Une originalité qui demande du temps pour la voir.
Death Weight ne déroge pas à la règle d’avoir le sentiment premier d’écouter un groupe « faisant bien les choses » : titres longs et lents ; rythmes répétitifs ; ambiance sale et mortuaire allant même jusqu’à titiller le funeral doom… Sur le papier, Whitehorse ressemble à tant d’autres ayant fait leur une certaine radicalité, celle un peu désuète aujourd’hui – où êtes-vous, mes croque-morts d’autrefois ? –, où le tempo négatif était l’objectif. Pourtant, la révélation venue, difficile de mettre les Australiens dans une case particulière. Son jardin des supplices contient aussi bien les fleurs blêmes et difformes de Wreck of the Hesperus et les plantes toxiques et carnivores de The Body que les bêtes ancestrales se terrant derrière les fourrés de Neurosis à son plus sentencieux… Ce rappel à une scène empoisonnée du début des années 2000, celle mêlant les chapelles sludge, doom et drone, fricotant avec le death metal et le funeral, devient alors le terreau avec lequel ces botanistes fous travaillent leur art particulier.
Un art qui, sur
Death Weight, prend un tournant encore plus savoureux que sur
Raised Into Darkness. D’une durée conséquente, l’album profite de ce temps que s’est laissé Whitehorse au milieu de la pandémie pour retravailler sa copie. Unis par une cohérence de ton – un ton grave, fatidique et funéraire, donnant tout son sens au titre de cet album –, ces cinq morceaux développent chacun leur propre personnalité, à la fois abstraite et concrète, les Australiens continuant de se situer à la frontière d’un sludge / drone texturé et atmosphérique, survolant le sol au risque de s’y écraser. Une œuvre de nuances plus que de coups d’éclat, à l’image de « Brutalist » qui s’ébroue progressivement dans la sauvagerie sans user d’effets classiques pour la figurer. Il y a ici une science de l’allitération, d’une fausse monotonie qui précise et accentue, que je n’avais pas retrouvé au sein d’un groupe de sludge / doom depuis un moment. C’est presque par surprise que « Passing » étreint de sa tristesse mythologique, évoquant Evoken dans sa beauté du tombeau, un sentiment qui ressurgit sur « Lost Light » et ses allures de Requiem. Usant d’éléments on-ne-peut-plus identifiables, la troupe parvient cependant à quitter cette case un brin nostalgique dans laquelle on pourrait l’enfermer.
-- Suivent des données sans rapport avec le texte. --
Lemma HandleReturn_run s frames frame below callee rest :
  m_frames s = frames ++ [frame] → stackBase frame = S (length below) →
  m_valueStack s = below ++ callee :: rest →
  ActiveTransactionCount s ≤ transactionBase frame → floor (set_frames frames s) ≤ length below → limits s →
  HandleReturn s =
    (Execution.Mk (below ++ [default VMonostate (last rest)]) frames (m_scopes s)
       (take (handlerBase frame) (m_handlerStack s)) (m_heap s) (m_ctx s) (m_output s) (m_registry s), Ok true).
Proof.
  intros Hfr Hb Hs Htr Hfl Hl. pose proof (stack_limit s Hl) as Hmax.
  assert (Hsz : StackSize s = length below + S (length rest)) by (unfold StackSize; by rewrite Hs length_app).
  assert (Hcur : CurrentFrame s = (s, Ok frame)) by (unfold CurrentFrame; by rewrite Hfr last_snoc).
  assert (Hfloor : floor s = S (length below)) by (unfold floor; by rewrite Hfr last_snoc).
  unfold HandleReturn. vm_run Hcur. vm_run (eq_refl (est_get s)). rewrite Hb.
  assert (Hpop : (if S (length below) <? StackSize s then PopValue else mret VMonostate) s
    = (set_stack (below ++ callee :: pop_back rest) s, Ok (default VMonostate (last rest)))).
  { destruct (Nat.ltb_spec (S (length below)) (StackSize s)) as [Hlt|Hge].
    - unfold PopValue. rewrite Hfloor (proj2 (Nat.leb_gt _ _)) //.
      destruct rest as [|v rest' _] using rev_ind; [cbn in Hsz; lia|]. rewrite Hs.
      rewrite (_ : below ++ callee :: rest' ++ [v] = (below ++ callee :: rest') ++ [v]); [|by rewrite -app_assoc].
      rewrite !last_snoc !pop_back_snoc //.
    - destruct rest; [|cbn in Hsz; lia]. rewrite -Hs. by destruct s. }
  vm_run Hpop. rewrite (_ : Z.of_nat (S (length below)) - 1 = Z.of_nat (length below))%Z; [|lia].
  rewrite size_t_small; [|unfold STACK_MAX in Hmax; lia].
  assert (Hunw : on_ctx (Ctx.UnwindTransactions (transactionBase frame)) (set_stack (below ++ callee :: pop_back rest) s)
    = (set_stack (below ++ callee :: pop_back rest) s, Ok tt)).
  { unfold on_ctx, est_zoom, Ctx.UnwindTransactions. cbn [m_ctx set_stack].
    rewrite unwind_loop_none //. }
  vm_run Hunw. unfold UnwindHandlers. vm_run (eq_refl (est_modify
    (λ s, set_handlers (take (handlerBase frame) (m_handlerStack s)) s) (set_stack (below ++ callee :: pop_back rest) s))).
  set (s1 := set_handlers _ _).
  assert (Hpf : PopFrame s1 = (set_frames frames s1, Ok tt)).
  { unfold PopFrame. change (m_frames s1) with (m_frames s). rewrite Hfr. destruct (frames ++ [frame]) eqn:E; [by destruct frames|].
    by rewrite -E pop_back_snoc. }
  vm_run Hpf. vm_run (pop_down_to_run (set_frames frames s1) (length below) Hfl).
  cbn. rewrite take_app_length. unfold mbind, est_bind, PushValue.
  rewrite (proj2 (Nat.leb_gt _ _)); [done|]. unfold StackSize in *. cbn. lia.
Qed.

(** C29. A call with as many arguments as the function has parameters, and later
    its return: the callee starts behind its slot with its arguments as the
    first locals; when it returns, in whatever state of the stack above its
    slot, the heap and the handlers, the caller has its frames and its part of
    the stack back, with the top of the callee's values, or null, in place of
    the callee and its arguments, and the handlers the callee left are gone. *)
Theorem call_return natives s below p f captures args :
  m_valueStack s = below ++ VPtr ClosurePtr (Some p) :: args →
  m_heap s !! p = Some (OClosure (Some f) captures) →
  (let 'MkFunction _ _ _ arity _ variadic _ := f in variadic = false ∧ arity = Z.of_nat (length args)) →
  length (m_frames s) < FRAMES_MAX → limits s → floor s ≤ length below →
  ∃ s1, HandleCall natives (length args) s = (s1, Ok true)
    ∧ m_valueStack s1 = m_valueStack s
    ∧ (∀ i, i < length args → (GetLocal i s1).2 = Ok (nth i args VMonostate))
    ∧ ∀ s2 frame rest, set_ip 0 frame = callee_frame s f p (S (length below)) →
        m_frames s2 = m_frames s ++ [frame] → m_valueStack s2 = below ++ VPtr ClosurePtr (Some p) :: rest →
        ActiveTransactionCount s2 ≤ ActiveTransactionCount s → limits s2 →
        ∃ s3, HandleReturn s2 = (s3, Ok true) ∧ m_frames s3 = m_frames s
          ∧ m_valueStack s3 = below ++ [default VMonostate (last rest)]
          ∧ m_handlerStack s3 = take (length (m_handlerStack s)) (m_handlerStack s2)
          ∧ m_heap s3 = m_heap s2 ∧ m_ctx s3 = m_ctx s2.
Proof.
  intros Hs Hp Hf Hfr Hl Hfl. eexists. split; [by eapply HandleCall_run|]. split; [done|]. split.
  - intros i Hi. unfold GetLocal, absolute_index, mbind, est_bind. cbn [m_frames set_frames]. rewrite last_snoc.
    cbn [stackBase callee_frame]. unfold StackSize. cbn [m_valueStack set_frames].
    rewrite (proj2 (Nat.leb_gt _ _)); [|rewrite Hs length_app; cbn; lia].
    unfold read_slot. cbn [m_valueStack set_frames]. rewrite Hs.
    rewrite (_ : S (length below) + i = length below + S i); [|lia]. rewrite lookup_app_r; [|lia].
    rewrite (_ : length below + S i - length below = S i); [|lia]. cbn.
    destruct (lookup_lt_is_Some_2 args i Hi) as [v Hv]. rewrite Hv. cbn. by rewrite (nth_lookup_Some _ _ _ _ Hv).
  - intros s2 [f' c' i' b' t' h'] rest Hset Hfr2 Hs2 Htr Hl2. unfold set_ip, callee_frame in Hset. cbn in Hset.
    injection Hset as -> -> -> -> ->. eexists. split.
    + by eapply HandleReturn_run.
    + done.
Qed.

(** ** Witnesses *)

Definition demo_natives (p : nat) : NativeFunction := MkNative 0 true (λ _, mret VMonostate).
Definition demo_context : Execution.t :=
  Execution.Mk [] [] [] [] ∅ (Ctx.Mk [] (Ctx.MkStore ∅ ∅ ∅ ∅) Sync.init 0 "") "" (MkRegistry 0 ∅).
(** No thread answers. *)
Definition demo_others : peers := MkPeers None (λ _ _ _, None).

Definition assemble (prog : list (OpCode * Z)) : list Z :=
  prog ≫= λ i, to_byte i.1 :: operand_bytes i.1 i.2.
(** [f(x) = 2 * x + 1]; the program defines [g = f(20)] and compares. *)
Definition demo_callee : Function :=
  MkFunction 9 "f" (Some (MkChunk (assemble [(OP_GET_LOCAL, 0); (OP_CONSTANT, 0); (OP_MULTIPLY, 0);
    (OP_CONSTANT, 1); (OP_ADD, 0); (OP_RETURN, 0)]%Z) [VInt64 2; VInt64 1] "")) 1 1 false [].
Definition demo_program : Chunk :=
  MkChunk (assemble [(OP_CLOSURE, 0); (OP_CONSTANT, 1); (OP_CALL, 1); (OP_DEFINE_GLOBAL, 2);
    (OP_GET_GLOBAL, 2); (OP_CONSTANT, 3); (OP_GREATER, 0); (OP_RETURN, 0)]%Z)
    [VFunction (Some demo_callee); VInt64 20; VString (Some "g"); VInt64 40] "".

Lemma demo_runs :
  match Interpret demo_natives demo_others 5 100 demo_program demo_context with
  | Returned b s => b = true ∧ m_valueStack s = [VBool true]
  | _ => False
  end.
Proof. vm_compute. done. Qed.

Lemma demo_well_behaved : well_behaved limits demo_natives.
Proof. split; [by intros p args s|]. by intros p args s s' v [= <- _]. Qed.

Lemma machine_limits_witness :
  well_behaved limits demo_natives
  ∧ (∀ alarm, Interpret_watched (λ s, bool_decide (limits s)) alarm demo_natives demo_others 5 100 demo_program demo_context
              = Interpret demo_natives demo_others 5 100 demo_program demo_context)
  ∧ ∀ s', state_of (Interpret demo_natives demo_others 5 100 demo_program demo_context) = Some s' → limits s'.
Proof.
  split; [exact demo_well_behaved|].
  exact (machine_limits demo_natives demo_others 5 100 demo_program demo_context demo_well_behaved).
Defined.

(** [[20].transform(f)] and its first value: [f] runs inside [OP_ITER_NEXT], in
    a second frame that a watch on the number of frames sees. *)
Definition demo_iterator : Chunk :=
  MkChunk (assemble [(OP_CONSTANT, 1); (OP_BUILD_ARRAY, 1); (OP_MAKE_ITER, 0); (OP_CONSTANT, 0);
    (OP_ITER_TRANSFORM, 0); (OP_ITER_NEXT, 0); (OP_RETURN, 0)]%Z)
    [VFunction (Some demo_callee); VInt64 20] "".
Example watched_inside_next :
  match Interpret demo_natives demo_others 5 100 demo_iterator demo_context with
  | Returned b s => b = true ∧ m_valueStack s = [VDouble (int64_to_double 41)]
  | _ => False
  end
  ∧ Interpret_watched (λ s, length (m_frames s) <=? 1) "two frames" demo_natives demo_others 5 100 demo_iterator demo_context
    = Undefined "two frames".
Proof. vm_compute. done. Qed.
Ni tout à fait d’aujourd’hui, ni tout à fait passéiste – qu’il est loin, le temps des Khanate, Toadliquor, Indian... –, Whitehorse impose son époque, celle d’une terre rouge-sang, désolée et fascinante, étrangement poétique et indubitablement violente. Si l’exploration demande au départ une certaine abnégation, pouvant faire regretter l’absence de grands moments où ce volcan d’émotions que l’on sent bouillir s’active enfin (ainsi que cette relégation au second plan de la voix écorchée de Peter Hyde au profit de grognements death / doom), on finit par y retourner régulièrement, de plus en plus convaincu. Une façon d’obséder et assujettir, non par écrasement direct au sol mais sur une période longue, appuyant davantage le talent magnanime que possède ce groupe. Un talent plus que jamais à son plus extrême et équilibré sur
Death Weight.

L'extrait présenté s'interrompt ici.